Lemma step_ok i m : hasher_ok m -> exists m', step i m = Some m' /\ hasher_ok m'.
Proof.
  intros Hok. pose proof Hok as [Hm Hr Hp].
  destruct (is_terminal (current m)) eqn:Ht.
  { destruct i; cbn [step]; unfold Start, Cancel, RunPosted; try rewrite process_terminal by done;
      eauto.
    destruct (posted m) as [|e ps]; eauto. rewrite process_terminal by done.
    eexists. split; [done|]. split; cbn; rewrite ?Ht; try done. clear Hr Hp Hok. by_state m. }
  pose proof (no_report m Hok Ht) as Hc.
  destruct i as [d|d|d]; cbn [step].
  - unfold Start. rewrite process_start by done. rewrite Ht. eexists. split; [done|].
    destruct (working (current m)) eqn:Hw; [by_state m; by split|].
    destruct (Open _ _); [apply after_read_ok; by_state m; naive_solver|by_state m; by split].
  - unfold Cancel, process_event, message_fuel. rewrite process_failed by done. rewrite Ht.
    eexists. split; [done|]. destruct (working (current m)) eqn:Hw; by_state m; by split.
  - unfold RunPosted. destruct (posted m) as [|e ps] eqn:Hps; [eauto|].
    destruct (current m) eqn:Hs; try done; try (by destruct Hp).
    destruct (threw m) eqn:Hth; [done|]. destruct Hp as (st & io & pos & [= -> ->]).
    unfold process_event, message_fuel.
    rewrite process_next by (try done; cbn; by rewrite Hs).
    eexists. split; [done|]. apply after_read_ok; try done. cbn. by rewrite Hs.
Qed.

Lemma run_ok inputs m : hasher_ok m -> exists m', run inputs m = Some m' /\ hasher_ok m'.
Proof.
  revert m. induction inputs as [|i inputs IH]; intros m Hok; cbn; [eauto|].
  destruct (step_ok i m Hok) as (m' & -> & Hok'). cbn. by apply IH.
Qed.

Lemma Create_ok path size time m : Create path size time = Some m -> hasher_ok m.
Proof. unfold Create. intros (r & _ & [= <-])%bind_Some. by split. Qed.

(** Whatever is called and posted, in any order: a hasher reports at most once, and has
    reported exactly when it has ended; while it reads, it has posted exactly one read, unless an
    exception stopped it. *)
Theorem hasher_reports_once path size time inputs m0 :
  Create path size time = Some m0 ->
  exists m, run inputs m0 = Some m /\
    length (callbacks m) = (if is_terminal (current m) then 1%nat else 0%nat) /\
    (working (current m) = true -> threw m = false ->
       current m = Reading /\ length (posted m) = 1%nat).
Proof.
  intros Hok%Create_ok. destruct (run_ok inputs m0 Hok) as (m & -> & [_ Hr Hp]).
  exists m. split_and!; try done. intros Hw Ht. rewrite Ht in Hp.
  destruct (current m); try done; [by destruct Hp|]. by destruct Hp as (? & ? & ? & ->).
Qed.

(** A cancellation ends a hasher at once, before it is started it does nothing: a start after it
    reads the file all the same. *)
Theorem cancel_ends d m :
  hasher_ok m ->
  exists m', Cancel d m = Some m' /\
    (working (current m) = true ->
       current m' = Failure /\ callbacks m' = [(upload_error UploadCancelled, None)]) /\
    (working (current m) = false -> callbacks m' = callbacks m /\
       forall d', callbacks <$> Start d' m' = callbacks <$> Start d' m).
Proof.
  intros Hok. pose proof Hok as [Hm _ _].
  unfold Cancel, process_event, message_fuel. rewrite process_failed by done.
  eexists. split; [done|]. split.
  - intros Hw. rewrite Hw. assert (is_terminal (current m) = false) as Ht by by_state m.
    rewrite Ht. cbn. by rewrite (no_report m Hok Ht).
  - intros Hw. rewrite Hw. destruct (is_terminal (current m)) eqn:Ht; [done|].
    split; [done|]. intros d'. unfold Start.
    rewrite !process_start by done. cbn. rewrite Ht, Hw. cbn. f_equal.
    destruct (Open _ _); [|done]. by destruct (read_file _ _ _ _) as [[] ?].
Qed.

(** ** It ends *)

(** The inputs that run what was posted. *)
Fixpoint runs (inputs : list input) : Z :=
  match inputs with
  | [] => 0
  | DoRun _ :: inputs => runs inputs + 1
  | _ :: inputs => runs inputs
  end.

(** All chunks end within the first [n] bytes. *)
Definition chunks_within (n : Z) (r : list (Z * Z)) : Prop :=
  forall i b e, r !! i = Some (b, e) -> e <= n.

Lemma ParseRead_bounds fuel n st p buffer st' total :
  chunks_within n (chunk_ranges st) -> p <= n ->
  ParseRead h0 h_update h_digest fuel st p buffer = Parsed st' total ->
  total = p + Z.of_nat (length buffer) /\ total <= n /\ chunk_ranges st' = chunk_ranges st.
Proof.
  revert st p buffer. induction fuel as [|fuel IH]; intros st p buffer Hn Hp; cbn [ParseRead];
    destruct (Z.eqb_spec (Z.of_nat (length buffer)) 0) as [E|E]; try done;
    try (intros [= <- <-]; split_and!; try done; lia).
  destruct (chunk_ranges st !! length (chunk_hashes st)) as [[b e]|] eqn:Hr; [|done].
  pose proof (Hn _ _ _ Hr) as He.
  destruct (Z.ltb_spec p e) as [Hpe|]; [|done]. cbn [negb].
  destruct (Z.ltb_spec (p + Z.of_nat (length buffer)) e) as [Hlt|Hge].
  - intros [= <- <-]. split_and!; try done; lia.
  - destruct (Z.ltb_spec 0 (Z.of_nat (length buffer) - (e - p))) as [Hl|Hl].
    + intros (Ht & Hl' & Hr')%IH; [|done|lia]. rewrite length_drop in Ht. split_and!; [lia|done..].
    + intros [= <- <-]. split_and!; try done; lia.
Qed.

(** A read that posts the next one was a whole one. *)
Lemma read_file_next d st io pos st' total io' n :
  chunks_within n (chunk_ranges st) -> pos <= n ->
  read_file d st io pos = (ReadNext st' total, io') ->
  total = pos + buf_size /\ total <= n /\ chunk_ranges st' = chunk_ranges st.
Proof.
  intros Hn Hp. unfold read_file, HashReader.ReadFile.
  destruct (Read buf_size _) as [[buffer ec] io1] eqn:HR.
  destruct (VerifyFileUnchanged st (disk_before d)); [done|].
  case_decide; [by repeat case_match|]. destruct (is_error ec) eqn:He; [done|].
  destruct (ParseRead _ _ _ _ _ _ _) eqn:HP; try done. intros [= <- <- <-].
  apply (ParseRead_bounds _ n) in HP as (Ht & Hl & Hr); [|done..].
  enough (Z.of_nat (length buffer) = buf_size) by (split_and!; [lia|done..]).
  unfold Read in HR. destruct (fread _ _) as [bytes f]. simplify_eq.
  destruct (Z.eqb_spec (Z.of_nat (length buffer)) buf_size) as [|Hne]; [done|].
  exfalso. revert He. unfold read_failure. by repeat case_match.
Qed.

(** What a hasher still reads: the next position is within the size and a read further for
    every read that was made. *)
Definition reading_within (n pos : Z) (m : Hasher) : Prop :=
  current m = Reading -> threw m = false ->
  forall e, e ∈ posted m -> exists st io p, e = Next st io p /\
    chunks_within n (chunk_ranges st) /\ pos <= p <= n.

Lemma after_read_within n pos d st io m :
  posted m = [] -> chunks_within n (chunk_ranges st) -> pos <= n ->
  reading_within n (pos + buf_size) (after_read (read_file d st io pos) m).
Proof.
  intros Hp Hn Hpos. destruct (read_file d st io pos) as [[st' p|st' hash|ec|] io'] eqn:HR; try done.
  apply (read_file_next _ _ _ _ _ _ _ n) in HR as (-> & Hle & Hr); [|done..].
  intros _ _ e. cbn. rewrite Hp. intros ->%list_elem_of_singleton. exists st', io', (pos + buf_size).
  rewrite Hr. split_and!; try done; lia.
Qed.

Lemma reading_within_weaken n pos pos' m :
  reading_within n pos m -> pos' <= pos -> reading_within n pos' m.
Proof.
  intros Hw Hle Hc Ht e He. destruct (Hw Hc Ht e He) as (st & io & p & -> & Hn & Hp).
  exists st, io, p. split_and!; try done; lia.
Qed.

Lemma step_within n pos i m m' :
  hasher_ok m -> current m <> Unstarted -> reading_within n pos m -> step i m = Some m' ->
  current m' <> Unstarted /\ reading_within n (pos + buf_size * runs [i]) m'.
Proof.
  intros Hok Hs Hw. pose proof Hok as [Hm Hr Hp].
  destruct i as [d|d|d]; cbn [step runs]; rewrite ?Z.add_0_l, ?Z.mul_1_r, ?Z.mul_0_r, ?Z.add_0_r.
  - unfold Start. rewrite process_start by done. intros [= <-]. by_state m.
  - unfold Cancel, process_event, message_fuel. rewrite process_failed by done. intros [= <-].
    by_state m.
  - unfold RunPosted. destruct (posted m) as [|e ps] eqn:Hps.
    { intros [= <-]. split; [done|]. intros _ _ e. rewrite Hps. by intros ?%elem_of_nil. }
    destruct (is_terminal (current m)) eqn:Ht.
    { rewrite process_terminal by done. intros [= <-]. by_state m. }
    destruct (current m) eqn:Hc; try done; [by destruct Hp|].
    destruct (threw m) eqn:Hth; [done|]. destruct Hp as (st & io & p & [= -> ->]).
    destruct (Hw Hc Hth (Next st io p)) as (? & ? & ? & [= <- <- <-] & Hn & Hpos);
      [rewrite Hps; by apply list_elem_of_here|].
    unfold process_event, message_fuel. rewrite process_next by (try done; cbn; by rewrite Hc).
    intros [= <-]. split.
    + cbn. destruct (read_file d st io p) as [[] ?]; cbn; congruence.
    + apply (reading_within_weaken _ (p + buf_size)); [|lia]. apply after_read_within; done || lia.
Qed.

Lemma run_within n inputs pos m m' :
  hasher_ok m -> current m <> Unstarted -> reading_within n pos m -> run inputs m = Some m' ->
  current m' <> Unstarted /\ reading_within n (pos + buf_size * runs inputs) m'.
Proof.
  revert pos m. induction inputs as [|i inputs IH]; intros pos m Hok Hs Hw; cbn [run].
  - intros [= <-]. cbn [runs]. by rewrite Z.mul_0_r, Z.add_0_r.
  - destruct (step_ok i m Hok) as (m1 & Hstep & Hok1). rewrite Hstep. cbn. intros Hrun.
    destruct (step_within n pos i m m1 Hok Hs Hw Hstep) as [Hs1 Hw1].
    destruct (IH _ m1 Hok1 Hs1 Hw1 Hrun) as [Hs' Hw']. split; [done|]. eapply reading_within_weaken; [exact Hw'|].
    destruct i; cbn [runs]; lia.
Qed.

(** A hasher that was started ends: whatever the file system says and whatever happens to the
    file, when one posted read per 8192 bytes of the size has been run, it has reported or an
    exception has stopped it. *)
Theorem hasher_ends path size time d inputs m0 m :
  0 <= size <= 2 ^ 64 - 2 ^ 26 ->
  Create path size time = Some m0 -> run (DoStart d :: inputs) m0 = Some m ->
  size / buf_size <= runs inputs ->
  length (callbacks m) = 1%nat \/ threw m = true.
Proof.
  intros Hsize HC Hrun Hruns. pose proof (Create_ok _ _ _ _ HC) as Hok0.
  destruct (ChunkRanges_contiguous size Hsize) as (r & HR & Hf & Hc & _).
  unfold Create in HC. rewrite (HR _ Hf) in HC. cbn in HC. injection HC as <-.
  set (m0 := Build_Hasher _ _ _ _ _ _ _ _) in *.
  destruct (step_ok (DoStart d) m0 Hok0) as (m1 & Hstep & Hok1).
  cbn [run] in Hrun. rewrite Hstep in Hrun. cbn in Hrun.
  destruct (run_ok inputs m1 Hok1) as (m' & Hm' & Hok). rewrite Hm' in Hrun. injection Hrun as ->.
  cbn [step] in Hstep. unfold Start in Hstep. rewrite process_start in Hstep by done.
  injection Hstep as Hstep. cbn in Hstep.
  assert (current m1 <> Unstarted /\ reading_within size buf_size m1) as [Hs1 Hw1].
  { subst m1. destruct (Open _ _) as [io|]; [|done]. split.
    - by destruct (read_file _ _ _ _) as [[] ?].
    - apply (after_read_within size 0); [done| |lia]. intros i b e Hi.
      by destruct (proj2 (proj2 Hc) i b e Hi) as (_ & ? & _). }
  destruct (run_within size inputs buf_size m1 m Hok1 Hs1 Hw1 Hm') as [Hs Hw].
  destruct (threw m) eqn:Ht; [by right|left]. destruct Hok as [_ Hr Hp]. rewrite Hr, Ht in *.
  destruct (current m) eqn:Hcur; try done; [by destruct Hp|exfalso].
  destruct Hp as (st & io & p & Hp).
  destruct (Hw Hcur Ht (Next st io p)) as (? & ? & ? & _ & _ & ?).
  { rewrite Hp. by apply list_elem_of_here. }
  pose proof (Z.mul_succ_div_gt size buf_size ltac:(done)). unfold buf_size in *. lia.
Qed.

(** ** It hashes the file *)

Section Unchanged.
Hypothesis h_update_app : forall h a b, h_update (h_update h a) b = h_update h (a ++ b).
Hypothesis h_update_nil : forall h, h_update h [] = h.

(** A file system on which nothing happens. *)
Definition quiet (f : FILE) (hint : option Z) (s : Stat) : Disk :=
  {| disk_fopen := inl f; disk_size := hint; disk_change := fun f => f;
     disk_before := s; disk_after := s |}.

Lemma run_nothing_posted n d m : posted m = [] -> run (replicate n (DoRun d)) m = Some m.
Proof. intros Hp. induction n as [|n IH]; [done|]. cbn. unfold RunPosted. by rewrite Hp. Qed.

************

**How to complete this task**:
What you retype should run from the first line of the entries above through the line containing "destruct i as [d|d|d]; cbn [step].", exactly and in full.

**Task solution**:
Lemma step_ok i m : hasher_ok m -> exists m', step i m = Some m' /\ hasher_ok m'.
Proof.
  intros Hok. pose proof Hok as [Hm Hr Hp].
  destruct (is_terminal (current m)) eqn:Ht.
  { destruct i; cbn [step]; unfold Start, Cancel, RunPosted; try rewrite process_terminal by done;
      eauto.
    destruct (posted m) as [|e ps]; eauto. rewrite process_terminal by done.
    eexists. split; [done|]. split; cbn; rewrite ?Ht; try done. clear Hr Hp Hok. by_state m. }
  pose proof (no_report m Hok Ht) as Hc.
  destruct i as [d|d|d]; cbn [step].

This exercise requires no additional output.